Honestly, we’ve had enough of our two kids,” said a frustrated mother at the park bench.
“They fight over every little thing! Even when we buy them identical toys, they somehow find a reason to argue. The younger one takes the older one’s things. If we explain to the elder to let it go because ‘he’s younger’, she doesn’t listen. We show them how well other kids play together, but nothing works.”
Table Of Content
This isn’t a one-off situation. It’s a story echoed in countless homes across the world.
The truth is, jealousy among children, especially siblings, is real, raw, and very natural.
Where Does It Begin?
Jealousy is one of the most basic human emotions.
In children, it appears suddenly, loudly, and with intensity.
Unlike adults, kids don’t know how to mask it or control it.
They lash out, they cry, they grab, they sulk.
But what many don’t realize is that jealousy often begins with insecurity.
And insecurity doesn’t come from the child’s weakness,
It usually starts at home.
Overprotection Can Hurt Too
Parents mean well. They want to protect their children.
But sometimes, that protection goes too far.
When we constantly:
- Hover over them
- Help them before they even try
- Doubt their ability because “they’re just a child”
- Overreact to a small bump or scratch
… we are unknowingly telling them: “You’re not capable on your own.” This creates anxiety in the child.
Now add to that…
- An impatient or angry parent
- Household arguments
- Inconsistent discipline at home compared to school
…and that anxiety turns into insecurity. And what does insecurity often turn into?
Jealousy.

The Arrival of a New Baby
One of the most common triggers of childhood jealousy is the birth of a new sibling.
Until that moment, the elder child is the center of the universe.
Everyone’s attention, time, and love flows to them.
Then suddenly, a baby arrives… and everything changes.
Papa comes home and picks up the baby first.
Mummy spends the whole day taking care of the little one.
Relatives bring gifts only for the baby.
Visitors play only with the baby.
The elder child is often warned not to touch the baby because “you’ll hurt him”.
And then comes the final straw,
The place next to Mummy, in her bed, is no longer theirs.
The new baby now sleeps where they once did.
And if the baby arrives before the elder child is fully weaned, and the mother suddenly stops breastfeeding, the emotional wound can go even deeper.
To the older child, it feels like they’ve lost everything, Their space. Their comfort. Their place in the family.

Now Comes the Clash
As the younger child grows and starts playing with the older sibling’s toys, conflict arises.
And what do adults often say?
“You’re the elder one, you should understand.”
“Let him take it, he doesn’t know any better.”
“You have to be the mature one.”
But in the child’s heart, this feels deeply unfair.
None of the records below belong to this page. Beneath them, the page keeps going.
Lemma mapa_so_tem_estacionados_witness :
  let pedidos :=
    [(amb0, pedido "ABC1234" "entrada" (on_2024_01_01 10 0 0));
     (amb0, pedido "ABC1234" "saida"
              (com_offset 0 (on_2024_01_01 10 30 0)))] in
  let v :=
    veiculo.set_timestamp_saida
      (Some (com_offset 0 (on_2024_01_01 10 30 0))) veiculo_ABC1234 in
  veiculos_estacionados (processar_todos central_nova pedidos).2
    !! "ABC1234" = Some v
  /\ registro_estacionado "ABC1234" v.
Proof.
  intros pedidos v.
  assert (Hl : veiculos_estacionados (processar_todos central_nova pedidos).2
                 !! "ABC1234" = Some v) by (vm_compute; reflexivity).
  split; [exact Hl|].
  exact (mapa_so_tem_estacionados (pyfloat.RN (15 # 100)) (pyfloat.RN 2)
           [] [] pedidos "ABC1234" v Hl).
Defined.

(** X3.  The number of parked vehicles moves with the replies: over any
    sequence of requests, vehicles parked at the end plus exits charged
    equal vehicles parked at the start plus entries granted. *)
Theorem ocupacao_e_autorizacoes self pedidos :
  let fim := processar_todos self pedidos in
  (size (veiculos_estacionados fim.2) + contar_acao cobrar_valor fim.1
   = size (veiculos_estacionados self) + contar_acao abrir_cancela fim.1)%nat.
Proof.
  cbv zeta. revert self.
  induction pedidos as [|[amb dados] resto IH]; intros self; [done|].
  rewrite processar_todos_cons. simpl.
  specialize (IH (_processar_evento amb self dados).2).
  unfold contar_acao in *. rewrite !filter_cons.
  destruct (_processar_evento_mapa amb self dados)
    as [(ev & p & _ & _ & Hn & Ha & _ & Hm)
       |[(ev & p & _ & _ & Hs & Ha & _ & Hm)
        |[(ev & p & v & _ & _ & _ & Hv & _ & _ & Ha & Hm & _)
         |(_ & Ha1 & Ha2 & Hm & _)]]].
  - rewrite Hm in IH. rewrite map_size_insert_None in IH by exact Hn.
    rewrite Ha. rewrite decide_False by discriminate.
    rewrite decide_True by reflexivity. simpl. lia.
  - rewrite Hm in IH. rewrite map_size_delete in IH.
    destruct Hs as [v Hs]. rewrite Hs in IH.
    assert (size (veiculos_estacionados self) <> 0%nat).
    { intros H0. apply map_size_empty_iff in H0. rewrite H0 in Hs.
      by rewrite lookup_empty in Hs. }
    rewrite Ha. rewrite decide_True by reflexivity.
    rewrite decide_False by discriminate. simpl. lia.
  - rewrite Hm in IH. rewrite map_size_insert_Some in IH by eauto.
    rewrite Ha. rewrite !decide_False by discriminate. exact IH.
  - rewrite Hm in IH.
    rewrite decide_False by exact Ha2. rewrite decide_False by exact Ha1.
    exact IH.
Qed.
“Why do I always have to adjust?”
“Why can’t I get support too?”
The Dangerous Comparison Trap
Another fire-starter? Comparisons.
“Look at how smart your cousin is.”
“He never cries like you do.”
“She eats everything, unlike you.”
“Why can’t you behave like him?”
Parents may think they’re motivating the child.
But the child hears only one message:
“The way I am… is not good enough.”
Especially when they’re compared on things beyond their control, this creates a deep emotional scar.
How Kids Express Jealousy
Not all children throw tantrums.
Jealousy can show up in unexpected ways, like:
- Acting younger than they are
- Thumb-sucking
- Bed-wetting after being toilet trained
- Clinging to the parent constantly
- Making baby-like speech sounds
- Becoming extremely stubborn
- Losing interest in food
- Demanding breastfeeding again
Sometimes, they hurt toys or whisper strange things:
“I’ll take baby brother back to the hospital.”
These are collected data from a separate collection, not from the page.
(** An object literal: its members are defined from left to right, a
    later one replacing an earlier one of the same key. *)
Definition object_literal (ms : list member) : gmap string value :=
  foldl define_member ∅ ms.

(** [features.push(f)]. *)
Definition push (fs : list GeoJSONFeature) (f : GeoJSONFeature) : list GeoJSONFeature :=
  fs ++ [f].

(** What a row callback does to the array it fills: it pushes the
    feature it built, or returns early and leaves the array as it is. *)
Definition push_if (fs : list GeoJSONFeature) (o : option GeoJSONFeature) : list GeoJSONFeature :=
  match o with
  | Some f => push fs f
  | None => fs
  end.

(** The settled state of a promise. *)
Inductive outcome (A : Type) : Type :=
  | Resolved (a : A)
  | Rejected (reason : string).
Arguments Resolved {A} a.
Arguments Rejected {A} reason.

Definition then_ {A B : Type} (p : outcome A) (k : A -> outcome B) : outcome B :=
  match p with
  | Resolved a => k a
  | Rejected e => Rejected e
  end.

Notation "x <- p ;; k" := (then_ p (fun x => k))
  (at level 100, p at next level, right associativity).

(** [try { body } catch (e) { console.error(...) }] around a body that
    updates the array [fs]: a failure is logged and [fs] is kept. *)
Definition try_catch {A : Type} (body : outcome A) (fs : A) : A :=
  match body with
  | Resolved fs' => fs'
  | Rejected _ => fs
  end.

(** The decimal digits of a shard ordinal, as in a template literal. *)
Definition ordinal_to_string (i : nat) : string := pretty i.

Definition totalChunks : nat := 18.

(** ** The CSV loaders ([src/components/CSVReader.ts]) *)

Module CSVReader.

Section Loaders.

(** [fetch(url)], [response.text()] and [Papa.parse(text, { header:
    true, skipEmptyLines: true })] taken together: the rows handed to
    the callbacks in source order, or the rejection of the fetch or of
    the decoding.  Papa.parse completes on every string (a malformed
    line is reported in [results.errors], not to the [error]
    callback), so a rejection comes before any row is seen. *)
Variable fetch_rows : string -> outcome (list (gmap string string)).

(** The callback of [readCompetitionsData]: the feature pushed for
    [row], if any. *)
Definition competitions_row (row : gmap string string) : option GeoJSONFeature :=
  if bool_decide (row !! "longitude" = Some "") || bool_decide (row !! "latitude" = Some "")
  then None
  else if bool_decide (row !! "type" = Some "Storage")
          || bool_decide (row !! "type" = Some "Self storage facility")
          || bool_decide (row !! "type" = Some "Storage facility")
  then
    let longitude := row !! "longitude" in
    let latitude := row !! "latitude" in
    let rest := delete "latitude" (delete "longitude" row) in
    let longitudeNum := JS.parseFloat (JS.ToString longitude) in
    let latitudeNum := JS.parseFloat (JS.ToString latitude) in
    if JS.isNaN longitudeNum || JS.isNaN latitudeNum then None
    else Some {|
      coordinates := (longitudeNum, latitudeNum);
      properties := object_literal [
        Prop_ "query" (field row "query");
        Prop_ "name" (field row "name");
        Prop_ "address" (field row "full_address");
        Prop_ "phone" (field row "phone");
        Prop_ "site" (field row "site");
        Prop_ "pointType" (VString "competitor");
        Spread rest ]
    |}
  else None.

Definition readCompetitionsData : outcome GeoJSONFeatureCollection :=
  rows <- fetch_rows "/competition_data.csv" ;;
  Resolved {| features := foldl (fun fs row => push_if fs (competitions_row row)) [] rows |}.

(** The callback of [readCommercialLandData]. *)
Definition commercial_row (row : gmap string string) : option GeoJSONFeature :=
  let longitude := JS.parseFloat (JS.ToString (row !! "longitude")) in
  let latitude := JS.parseFloat (JS.ToString (row !! "latitude")) in
  if JS.isNaN longitude || JS.isNaN latitude then None
  else Some {|
    coordinates := (latitude, longitude);
    properties := object_literal [
      Prop_ "outcode" (field row "outcode");
      Prop_ "pageTitle" (field row "pageTitle");
      Prop_ "pricePerSqFt" (field row "pricePerSqFt");
      Prop_ "price_1" (field row "price_1");
      Prop_ "price_2" (field row "price_2");
      Prop_ "property" (field row "property");
      Prop_ "propertySubType" (field row "propertySubType");
      Prop_ "sector" (field row "sector");
      Prop_ "size" (field row "size");
      Prop_ "type" (field row "type");
      Prop_ "ukCountry" (field row "ukCountry");
      Prop_ "url" (field row "url");
      Prop_ "id" (field row "id");
      Prop_ "pointType" (VString "commercial") ]
  |}.

Definition readCommercialLandData : outcome GeoJSONFeatureCollection :=
  rows <- fetch_rows "/commercial_land.csv" ;;
  Resolved {| features := foldl (fun fs row => push_if fs (commercial_row row)) [] rows |}.

(** The [step] callback of [readPopulationData]. *)
Definition population_row (row : gmap string string) : option GeoJSONFeature :=
  let Latitude := row !! "Latitude" in
  let Longitude := row !! "Longitude" in
  let rest := delete "Longitude" (delete "Latitude" row) in
  let longitude := JS.parseFloat (JS.ToString Longitude) in
  let latitude := JS.parseFloat (JS.ToString Latitude) in
  if JS.isNaN longitude || JS.isNaN latitude then None
  else Some {|
    coordinates := (longitude, latitude);
    properties := object_literal [
      Prop_ "pointType" (VString "population");
      Spread rest ]
  |}.

Definition readPopulationData : outcome GeoJSONFeatureCollection :=
  rows <- fetch_rows "/postcode_to_bua_mapped.csv" ;;
  Resolved {| features := foldl (fun fs row => push_if fs (population_row row)) [] rows |}.

(** The callback of [readTrafficData]. *)
Definition traffic_row (row : gmap string string) : option GeoJSONFeature :=
  let longitude := JS.parseFloat (JS.ToString (row !! "longitude")) in
  let latitude := JS.parseFloat (JS.ToString (row !! "latitude")) in
  if JS.isNaN longitude || JS.isNaN latitude then None
  else Some {|
    coordinates := (longitude, latitude);
    properties := object_literal [
      Prop_ "pointType" (VString "traffic");
      Prop_ "year" (VNumber (JS.parseInt10 (JS.ToString (row !! "year"))));
      Prop_ "all_motor_vehicles"
        (VNumber (JS.or_zero (JS.parseInt10 (JS.ToString (row !! "all_motor_vehicles"))))) ]
  |}.

Definition readTrafficData : outcome GeoJSONFeatureCollection :=
  rows <- fetch_rows "/traffic_data.csv" ;;
  Resolved {| features := foldl (fun fs row => push_if fs (traffic_row row)) [] rows |}.

(** The [step] callback of [loadVisiblePopulation]. *)
Definition visible_row (minLng minLat maxLng maxLat : JS.number)
    (row : gmap string string) : option GeoJSONFeature :=
  let Latitude := row !! "Latitude" in
  let Longitude := row !! "Longitude" in
  let BUA_Population := row !! "BUA_Population" in
  let rest := delete "BUA_Population" (delete "Longitude" (delete "Latitude" row)) in
  let lat := JS.parseFloat (JS.ToString Latitude) in
  let lng := JS.parseFloat (JS.ToString Longitude) in
  if JS.isNaN lat || JS.isNaN lng
     || JS.lt lng minLng || JS.gt lng maxLng
     || JS.lt lat minLat || JS.gt lat maxLat
  then None
  else Some {|
    coordinates := (lng, lat);
    properties := object_literal [
      Spread rest;
      Prop_ "BUA_Population"
        (VNumber (JS.or_zero (JS.parseInt10 (JS.ToString BUA_Population)))) ]
  |}.

Definition chunk_url (i : nat) : string :=
  "/chunks/chunk_" ++ ordinal_to_string i ++ ".csv".

(** One turn of the [for] loop of [loadVisiblePopulation], on the
    array [fs] filled so far. *)
Definition load_chunk (minLng minLat maxLng maxLat : JS.number)
    (fs : list GeoJSONFeature) (i : nat) : list GeoJSONFeature :=
  let url := chunk_url i in
  try_catch
    (rows <- fetch_rows url ;;
     Resolved (foldl (fun fs row => push_if fs (visible_row minLng minLat maxLng maxLat row)) fs rows))
    fs.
“I’ll give him to the monster.”
“He’s so annoying.”
To an adult, these words sound cruel.
But to the child, it’s just their way of saying:
“I miss being your baby too.”
So What Can We Do?
- Acknowledge their feelings.
Don’t dismiss their jealousy, recognize it gently. - Avoid unfair expectations.
Don’t make a child grow up too fast just because they’re older. - Stop comparing.
Focus on progress, not perfection. Celebrate their uniqueness. - Give them one-on-one time.
Even 15 minutes of undivided attention can heal a child’s heart. - Let them help with the baby, but don’t force it.
Let them build love at their pace.
Final Thought

Jealousy between siblings is not a parenting failure. It’s a natural part of growing up.
But how we, as parents and teachers, respond to that jealousy, That shapes the kind of adult they’ll grow into.
Will they learn to compete… Or will they learn to care?
Disclaimer:
This article reflects the author’s personal insights and reflections. It is shared with the intention of encouraging thoughtful parenting and generational harmony. The project and foundation are acknowledged as part of the original source for transparency and integrity.